(* ===== verification/CallFence.v ===== *)
(** * What a call that succeeds has seen

    A call of a manager looks at the manager, asks the plugin, looks again and
    only then believes the reply; in between, other goroutines do what they
    like.  The moments at which a goroutine looks and asks are recorded along
    the executions of Fence, and what an operation concludes from them is
    proved for every execution in which it returns nil. *)

From S2P Require Import Prelude Prog GoText GoPath PluginID Auth Runtime Bundle EventLog PluginApi Manager ManagerWorld ManagerFacts ManagerProps ManagerDemo Fence FenceDemo.

(** What a goroutine does that others can tell: it looks at the manager in a
    critical section, or asks a client. *)
Inductive glimpse : Type := Looked (m : Manager) | Asked (c : rpcClient).

Definition note {X} (e : mgrE X) (w : world) : option glimpse :=
  match e with Atomic _ => Some (Looked (w_m w)) | CallRPC c _ => Some (Asked c) | _ => None end.
Definition noted (h : list glimpse) (g : option glimpse) : list glimpse :=
  match g with Some g => h ++ [g] | None => h end.

(** [Q] holds of what the goroutine has seen when it returns, whatever it is answered. *)
Fixpoint traced {A} (p : prog mgrE A) (Q : list glimpse → A → Prop) (h : list glimpse) : Prop :=
  match p with
  | Ret a => Q h a
  | Vis e k => ∀ w x w', mgr_step _ e w x w' → traced (k x) Q (noted h (note e w))
  end.

Lemma traced_bind {A B} (p : prog mgrE A) (k : A → prog mgrE B) Q h :
  traced p (λ h' a, traced (k a) Q h') h → traced (p ≫= k) Q h.
Proof.
  revert h. induction p as [a|X e kk IH]; intros h Hp; simpl in *; [done|].
  intros w x w' Hs. by apply IH, (Hp w x w').
Qed.

Lemma traced_mono {A} (p : prog mgrE A) (Q Q' : list glimpse → A → Prop) h :
  traced p Q h → (∀ h' a, Q h' a → Q' h' a) → traced p Q' h.
Proof.
  intros Hp HQ. revert h Hp. induction p as [a|X e kk IH]; intros h Hp; simpl in *; [auto|].
  intros w x w' Hs. by apply IH, (Hp w x w').
Qed.

Lemma traced_any {A} (p : prog mgrE A) (Q : list glimpse → A → Prop) h :
  (∀ h' a, Q h' a) → traced p Q h.
Proof. intros HQ. revert h. induction p as [a|X e k IH]; intros h; simpl; auto. Qed.

Lemma traced_read {A B} (f : Manager → B) (k : B → prog mgrE A) Q h :
  (∀ m, traced (k (f m)) Q (h ++ [Looked m])) → traced (read f ≫= k) Q h.
Proof. intros Hk w x w' [-> _]. apply Hk. Qed.

Lemma traced_log {A} e (k : unit → prog mgrE A) Q h : traced (k tt) Q h → traced (logEvent e ≫= k) Q h.
Proof. intros Hk w [] w' _. exact Hk. Qed.

Section Calls.
Context `{UnicodeTables}.
Variable cfg : Config.

(** *** What the operations conclude *)

Lemma call_traced {X} c g ep (args : request X) h :
  traced (call cfg c g ep args) (λ h' r, r.2 = None →
    ∃ m1 m2, h' = h ++ [Looked m1; Asked c; Looked m2] ∧ stale_reply c g ep m2 = false) h.
Proof.
  unfold call, Manager_State. apply traced_read. intros m1. apply traced_log.
  intros w [reply res] w' _. cbn [note noted]. destruct res as [[err|]|].
  - apply traced_bind, traced_any. by intros h' [].
  - apply traced_read. intros m2. destruct (stale_reply c g ep m2) eqn:Es; apply traced_log; [done|].
    intros _. exists m1, m2. by rewrite <- !app_assoc.
  - apply traced_bind, traced_any. by intros h' [].
Qed.

(** A goroutine looked, asked [c], looked again at [m'], and believes the reply. *)
Definition believed (o : operation) (m m' : Manager) (c : rpcClient) : Prop :=
  closed m = false ∧ client m = Some c ∧ st_GenerationID (state m') = st_GenerationID (state m)
  ∧ (rpcEpoch m ≠ 0 ∨ o = OpHeartbeat →
       closed m' = false ∧ client m' = Some c ∧ rpcEpoch m' = rpcEpoch m).
Definition concluded (o : operation) (h : list glimpse) (r : option error) : Prop :=
  r = None → ∃ c m m1 mid m', h = [Looked m; Looked m1; Asked c] ++ mid ++ [Looked m'] ∧ believed o m m' c.

Lemma accepted_believed o m m' c :
  closed m = false → client m = Some c → o ≠ OpHeartbeat →
  stale_reply c (st_GenerationID (state m)) (rpcEpoch m) m' = false → believed o m m' c.
Proof.
  intros Ho Hc Hn. destruct (stale_reply_spec c (st_GenerationID (state m)) (rpcEpoch m) m') as [H1 H2].
  intros Hs. destruct (decide (rpcEpoch m = 0)) as [E|E].
  - rewrite E in Hs. apply H2 in Hs. split_and!; [done..|]. by intros [?| ->].
  - apply (H1 E) in Hs as (? & ? & ? & ?). split_and!; [done..|]. by intros _.
Qed.

Lemma routed_traced {X} o (args : request X) :
  o ≠ OpHeartbeat → traced (routed cfg args) (λ h r, concluded o h (error_of r)) [].
Proof.
  intros Hn. unfold routed. apply traced_read. intros m. cbn [view view_closed view_client view_generation view_epoch].
  destruct (closed m) eqn:Hcl; [done|]. destruct (client m) as [c|] eqn:Hc; [|done].
  apply traced_bind. eapply traced_mono; [apply call_traced|]. intros h' [reply [e|]]; [done|].
  intros Hr _. destruct (Hr eq_refl) as (m1 & m2 & -> & Hs).
  exists c, m, m1, [], m2. split; [done|]. by apply accepted_believed.
Qed.

Lemma heartbeat_traced : traced (Heartbeat cfg) (λ h r, concluded OpHeartbeat h r.2) [].
Proof.
  unfold Heartbeat. apply traced_read. intros m. cbn [view view_closed view_client view_generation view_epoch].
  destruct (closed m) eqn:Hcl; [done|]. destruct (client m) as [c|] eqn:Hc; [|done].
  apply traced_bind. eapply traced_mono; [apply call_traced|]. intros h' [out [e|]].
  { intros _. apply traced_log. done. }
  intros Hr. destruct (Hr eq_refl) as (m1 & m2 & -> & _).
  intros w x w' [-> _]. unfold heartbeat_commit.
  set (healthy := bool_decide (hr_Status out = StatusHealthy)).
  destruct (closed (w_m w) || negb (bool_decide (client (w_m w) = Some c))
    || negb (rpcEpoch (w_m w) =? rpcEpoch m)
    || negb (st_GenerationID (state (w_m w)) =? st_GenerationID (state m))) eqn:Ed;
    cbn [view view_epoch view_generation fst]; rewrite Ed; [done|]. cbn [fst].
  apply traced_bind. unfold heartbeat_report.
  assert (concluded OpHeartbeat
    (noted ([] ++ [Looked m] ++ [Looked m1; Asked c; Looked m2]) (Some (Looked (w_m w)))) None) as Hdone.
  { intros _. exists c, m, m1, [Looked m2], (w_m w). split; [done|].
    rewrite !orb_false_iff, !negb_false_iff, bool_decide_eq_true, !Z.eqb_eq in Ed.
    destruct Ed as [[[? ?] ?] ?]. by split_and!. }
  destruct healthy; [destruct (negb (st_Healthy (state (w_m w)))); [intros ? ? ? _; exact Hdone|exact Hdone]|intros ? ? ? _; exact Hdone].
Qed.

(** The operations that ask the plugin something. *)
Definition asks (o : operation) : bool :=
  match o with OpEcho _ | OpSleep _ | OpCrash _ | OpHeartbeat => true | _ => false end.

Lemma op_traced o : asks o = true → traced (op_prog cfg o) (concluded o) [].
Proof.
  assert (∀ X (args : request X), o ≠ OpHeartbeat →
    traced (r ← routed cfg args; Ret (error_of r)) (concluded o) []) as Hrouted.
  { intros X args Hn. apply traced_bind. exact (routed_traced o args Hn). }
  destruct o; try done; intros _; try by apply Hrouted.
  apply traced_bind. exact heartbeat_traced.
Qed.

(** *** The moments of an execution *)

Notation step := (pool_step cfg).

(** Goroutine [i] is about to send a request on [c]. *)
Definition asking (i : nat) (c : rpcClient) (P : pool) : Prop :=
  ∃ X (r : request X) k, p_threads P !! i = Some (Vis (CallRPC c r) k).

Definition at_moment (i : nat) (g : glimpse) (P : pool) : Prop :=
  match g with Looked m => w_m (p_world P) = m | Asked c => asking i c P end.

(** An execution of [n] steps that passes through the moments of [h], in order. *)
Fixpoint passes (i n : nat) (P : pool) (h : list glimpse) (P' : pool) : Prop :=
  match h with
  | [] => nsteps step n P P'
  | g :: h => ∃ n1 n2 P1, n = (n1 + n2)%nat ∧ nsteps step n1 P P1 ∧ at_moment i g P1 ∧ passes i n2 P1 h P'
  end.

Lemma passes_step i n P h P' P'' : passes i n P h P' → step P' P'' → passes i (S n) P h P''.
Proof.
  revert n P. induction h as [|g h IH]; intros n P; simpl.
  - intros Hn Hs. eapply nsteps_r; [exact Hn|exact Hs].
  - intros (n1 & n2 & P1 & -> & H1 & Hg & H2) Hs. exists n1, (S n2), P1. split_and!; [lia|done|done|].
    by eapply IH.
Qed.

Lemma passes_noted i n P h P' g :
  passes i n P h P' → from_option (λ g, at_moment i g P') True g → passes i n P (noted h g) P'.
Proof.
  destruct g as [g|]; [|done]. cbn. revert n P. induction h as [|g' h IH]; intros n P; simpl.
  - intros Hn Hg. exists n, 0%nat, P'. split_and!; [lia|done|done|constructor].
  - intros (n1 & n2 & P1 & -> & H1 & Hg' & H2) Hg. exists n1, n2, P1. split_and!; [done..|]. by apply IH.
Qed.

Lemma passes_last i n P mid g P' :
  passes i n P (mid ++ [g]) P' →
  ∃ n1 n2 P1, n = (n1 + n2)%nat ∧ nsteps step n1 P P1 ∧ at_moment i g P1 ∧ nsteps step n2 P1 P'.
Proof.
  revert n P. induction mid as [|g' mid IH]; intros n P; simpl; [done|].
  intros (n1 & n2 & P1 & -> & H1 & _ & H2). destruct (IH _ _ H2) as (n3 & n4 & P2 & -> & H3 & Hg & H4).
  exists (n1 + n3)%nat, n4, P2. split_and!; [lia|by eapply nsteps_trans|done|done].
Qed.

(** A goroutine along an execution. *)
Lemma thread_passes i p Q n P P' :
  p_threads P !! i = Some p → traced p Q [] → nsteps step n P P' →
  ∃ q h, p_threads P' !! i = Some q ∧ traced q Q h ∧ passes i n P h P'.
Proof.
  intros Hp Ht. revert P'. induction n as [|n IH]; intros P' Hn.
  { inversion Hn; subst. exists p, []. split_and!; [done..|constructor]. }
  apply nsteps_inv_r in Hn as (P1 & Hn & Hs). destruct (IH P1 Hn) as (q & h & Hq & Hth & Hpass).
  pose proof Hs as Hs'. destruct Hs as [w o ts op|w o ts j q' w' o' q'' Hj Hst].
  { exists q, h. split_and!; [|done|by eapply passes_step].
    cbn in *. rewrite lookup_app_l; [done|]. by eapply lookup_lt_Some. }
  cbn in Hq. destruct (decide (j = i)) as [->|Hne].
  - rewrite Hq in Hj. injection Hj as <-. destruct q as [a|X e k]; [done|].
    destruct Hst as (x & Hx & -> & _). exists (k x), (noted h (note e w)). split_and!.
    + cbn. rewrite list_lookup_insert_eq; [done|]. by eapply lookup_lt_Some.
    + by apply (Hth w x w').
    + eapply passes_step; [|exact Hs']. apply passes_noted; [done|].
      destruct e; cbn; try done. by exists _, r, k.
  - exists q, h. split_and!; [|done|by eapply passes_step]. cbn. by rewrite list_lookup_insert_ne.
Qed.

(** *** The fence *)

(** The manager still is what it was when the goroutine first looked. *)
Record unchanged (c : rpcClient) (m m' : Manager) : Prop := {
  un_open : closed m' = false;
  un_client : client m' = Some c;
  un_cmd : cmd m' = cmd m;
  un_generation : st_GenerationID (state m') = st_GenerationID (state m);
  un_pid : st_PID (state m') = st_PID (state m);
  un_id : st_PluginID (state m') = st_PluginID (state m);
}.

Lemma mono_unchanged c m m' :
  mono m m' → closed m = false → client m' = Some c → unchanged c m m'.
Proof.
  intros Hm Ho Hc. destruct (mono_same _ _ Hm) as (E1 & _ & E3 & E4 & E5 & E6 & _ & _).
  constructor; congruence.
Qed.

(** An execution counts its epochs. *)
Lemma epochs_passed n P P' :
  pool_ok cfg P → nsteps step n P P' → 0 <= rpcEpoch (w_m (p_world P)) < two64 →
  pool_ok cfg P' ∧ ∃ b, (b <= n)%nat
    ∧ rpcEpoch (w_m (p_world P')) = uint64 (rpcEpoch (w_m (p_world P)) + Z.of_nat b).
Proof.
  intros Hok Hn He. revert P' Hn. induction n as [|n IH]; intros P' Hn.
  { inversion Hn; subst. split; [done|]. exists 0%nat. split; [lia|]. rewrite Z.add_0_r.
    symmetry. by apply uint64_small. }
  apply nsteps_inv_r in Hn as (P1 & Hn & Hs). destruct (IH P1 Hn) as (Hok1 & b & Hb & Eb).
  destruct (pool_step_ok _ _ _ Hok1 Hs) as [Hok' [Hstep _]]. split; [done|].
  assert (rpcEpoch (w_m (p_world P')) = rpcEpoch (w_m (p_world P1))
    ∨ rpcEpoch (w_m (p_world P')) = uint64 (rpcEpoch (w_m (p_world P1)) + 1)) as [E|E].
  { destruct Hstep as [Hm|[[_ E]|[E _]]]; [left|by left|by right]. by destruct (mono_same _ _ Hm) as (_ & -> & _). }
  - exists b. split; [lia|]. by rewrite E.
  - exists (S b). split; [lia|]. rewrite E, Eb. unfold uint64. rewrite Zplus_mod_idemp_l. f_equal. lia.
Qed.

(** No epoch passed between [P1] and [P3], so none did up to [P2]. *)
Lemma fence_between c n1 n2 P1 P2 P3 :
  pool_ok cfg P1 → 0 <= rpcEpoch (w_m (p_world P1)) < two64 →
  nsteps step n1 P1 P2 → nsteps step n2 P2 P3 → Z.of_nat (n1 + n2) < two64 →
  closed (w_m (p_world P1)) = false → client (w_m (p_world P1)) = Some c →
  client (w_m (p_world P3)) = Some c → rpcEpoch (w_m (p_world P3)) = rpcEpoch (w_m (p_world P1)) →
  unchanged c (w_m (p_world P1)) (w_m (p_world P2)) ∧ unchanged c (w_m (p_world P1)) (w_m (p_world P3)).
Proof.
  intros Hok He H12 H23 Hlt Ho Hc Hc3 Ee.
  assert (is_Some (cmd (w_m (p_world P1)))) as Hp by (apply (ok_core _ _ Hok); by rewrite Hc).
  destruct (execution_epoch cfg n1 P1 P2 Hok H12 Hp He) as (Hok2 & b1 & Hb1 & E1 & M1).
  destruct (epochs_passed n2 P2 P3 Hok2 H23) as (_ & b2 & Hb2 & E2); [rewrite E1; apply uint64_range|].
  assert (b1 = 0 ∧ b2 = 0)%nat as [-> ->].
  { rewrite E1, Ee in E2. unfold uint64 in E2. rewrite Zplus_mod_idemp_l in E2. unfold two64 in *. zlia. }
  specialize (M1 eq_refl). destruct (mono_same _ _ M1) as (Ep & _ & _ & _ & _ & _ & _ & Ecl).
  assert (rpcEpoch (w_m (p_world P3)) = rpcEpoch (w_m (p_world P2))) as Ee2.
  { rewrite Ee, E1, Z.add_0_r. symmetry. by apply uint64_small. }
  destruct (execution_epoch cfg n2 P2 P3 Hok2 H23) as (_ & b & Hb & E3 & M2); [by rewrite Ep|rewrite E1; apply uint64_range|].
  assert (b = 0)%nat as ->.
  { rewrite Ee2 in E3. pose proof (uint64_range (rpcEpoch (w_m (p_world P1)) + Z.of_nat 0)) as Hr.
    rewrite <- E1 in Hr. unfold uint64, two64 in *. zlia. }
  specialize (M2 eq_refl). destruct (mono_same _ _ M2) as (_ & _ & _ & _ & _ & _ & _ & Ecl2).
  assert (client (w_m (p_world P2)) = Some c) as Hc2 by (destruct Ecl2; congruence).
  split; apply mono_unchanged; try done. by etrans.
Qed.

End Calls.

(** ** An echo after a restart *)
#[local] Existing Instance ascii_tables.

Definition restarted : pool := sched 100 1 (spawn OpRestart started).
Definition echoed : pool := sched 100 2 (spawn (OpEcho "hello") restarted).

(** A schedule makes at most as many steps as it has turns. *)
Lemma sched_steps k i P : ∃ n, (n <= k)%nat ∧ nsteps (pool_step demo_cfg) n P (sched k i P).
Proof.
  induction k as [|k (n & Hn & Hs)]; [exists 0%nat; split; [lia|constructor]|].
  change (sched (S k) i P) with (sched_step i (sched k i P)).
  destruct (sched_step_once i (sched k i P)) as [->|H1]; [exists n; split; [lia|done]|].
  exists (S n). split; [lia|]. by eapply nsteps_r.
Qed.

Lemma restarted_ok : rtc (pool_step demo_cfg) pool0 restarted.
Proof.
  transitivity (spawn OpStart pool0); [exact (spawn_ok _ _)|].
  transitivity started; [exact (sched_ok _ _ _)|].
  transitivity (spawn OpRestart started); [exact (spawn_ok _ _)|exact (sched_ok _ _ _)].
Qed.

Lemma echoed_steps : ∃ n, Z.of_nat n < two64 ∧
  nsteps (pool_step demo_cfg) n (spawn (OpEcho "hello") restarted) echoed.
Proof.
  destruct (sched_steps 100 2 (spawn (OpEcho "hello") restarted)) as (n & Hn & Hs).
  exists n. split; [unfold two64; lia|exact Hs].
Qed.

Lemma restarted_threads : length (p_threads restarted) = 2%nat.
Proof. vm_compute. reflexivity. Qed.

Lemma echoed_returned : p_threads echoed !! 2%nat = Some (Ret None).
Proof. vm_compute. reflexivity. Qed.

→ Exercise goal
Please copy each line of the entries in which the word "symmetry" shows up.

→ Output for this exercise
    symmetry. by apply uint64_small. }
  { rewrite Ee, E1, Z.add_0_r. symmetry. by apply uint64_small. }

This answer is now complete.